Il y a encore peu de recul sur la façon dont ces audits vont être réalisés puisque les premières sociétés à mission datent de 2020 et ont donc été auditées en 2022. Les auditeurs et auditrices analysent les moyens mis en oeuvre par la société pour exécuter la mission qu’elle s’est donnée. Ils vont se baser sur la déclinaison de la mission en objectifs opérationnels annuels et demander à l’entreprise et au comité de mission de fournir des preuves de ce qui a été fait en vu d’atteindre ces objectifs.

La liste des OTI est régulièrement mise à jour ici. Il s’agit de cabinets d’audit classiques qui ajoutent la corde OTI à leur arc, ou de cabinets de conseils (souvent spécialisés sur le sujet de l’entreprise à mission) qui ajoutent une dimension audit.

Comme pour sélectionner tes experts comptables, tu peux mettre en concurrence plusieurs OTI et sélectionner la proposition qui te semble la plus adaptée à tes besoins et à ton budget. Le coût de l’audit dépend de la taille de ta structure et donc du nombre de jours nécessaires pour l’audit.
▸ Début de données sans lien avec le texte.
(* ==================== Results ==================== *)
(** The object literals the methods return: [success] is always there, every
    other property is present in some of them only. *)
Module Outcome.

Record t : Type := mk {
  success : bool;
  type : option string;
  message : option string;
  title : option string;
  hint : option string;
  item : option Item.t;
  payload : option InteractionAction.PasswordPayload;
  progress : option Q;
  locked : option bool
}.

(** [{ success, message }] *)
Definition plain (success : bool) (message : string) : t :=
  mk success None (Some message) None None None None None None.

(** [{ success, type }] *)
Definition typed (success : bool) (type : string) : t :=
  mk success (Some type) None None None None None None None.

End Outcome.

(* ==================== Interaction ==================== *)
Module Interaction.

Record t : Type := mk {
  id : string;
  name : string;
  description : string;
  conditions : list TriggerCondition.t;
  actions : list InteractionAction.t;
  executed : bool
}.

Definition new (id name description : string)
           (conditions : list TriggerCondition.t)
           (actions : list InteractionAction.t) : t :=
  mk id name description conditions actions false.

Definition set_executed (v : bool) (this : t) : t :=
  mk (id this) (name this) (description this) (conditions this)
     (actions this) v.

Definition canExecute (this : t) (inventory : Inventory.t)
           (gameState : GameState.t) : bool :=
  forallb (fun condition => TriggerCondition.evaluate condition inventory gameState)
          (conditions this).

End Interaction.

(* ==================== SceneObject ==================== *)
Module SceneObject.

(** The position literal; the engine never reads it. *)
Record Position : Type := mkPosition { x : Q; y : Q; z : Q }.

Record t : Type := mk {
  id : string;
  name : string;
  description : string;
  position : Position;
  interactions : list Interaction.t;
  triggers : list TriggerCondition.t;
  collected : bool;
  consumed : bool
}.

Definition new (id name description : string) (position : Position) : t :=
  mk id name description position [] [] false false.

Definition set_interactions (v : list Interaction.t) (this : t) : t :=
  mk (id this) (name this) (description this) (position this) v
     (triggers this) (collected this) (consumed this).

Definition addInteraction (interaction : Interaction.t) (this : t) : t :=
  set_interactions (interactions this ++ [interaction]) this.

Definition addTrigger (trigger : TriggerCondition.t) (this : t) : t :=
  mk (id this) (name this) (description this) (position this)
     (interactions this) (triggers this ++ [trigger])
     (collected this) (consumed this).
Exemples de rapports de mission

La fiche de poste du manager de la mission

  • Diffuser la mission aux collaborateurs et collaboratrices pour rendre chacun·e acteur·rice de la mission.
  • Intégrer la mission dans les pratiques quotidiennes de l’entreprise : grille d’arbitrage pour prendre les décisions, management, ressources humaines, objectifs…
  • Piloter la construction du modèle de mission avec l’interne et le comité de mission : identification des objectifs opérationnels, des indicateurs, des preuves, formalisation de la trajectoire.
  • Piloter le suivi de l’exécution de la mission
  • Aligner la stratégie avec la mission et s’assurer de la contribution des orientations stratégiques avec la mission
  • Structurer et animer les travaux du comité de mission
  • Coordonner et/ou rédiger avec le comité de mission le rapport du comité de mission
  • Préparer les audits par des organismes tiers indépendants pour valider la mission et être leur interlocuteur privilégié

Ses compétences : Connaissance de l’entreprise, des enjeux stratégiques et sectoriels, appétence pour les sujets de responsabilité et de contribution, connaissance du modèle de la société à mission, gestion de projet, reporting.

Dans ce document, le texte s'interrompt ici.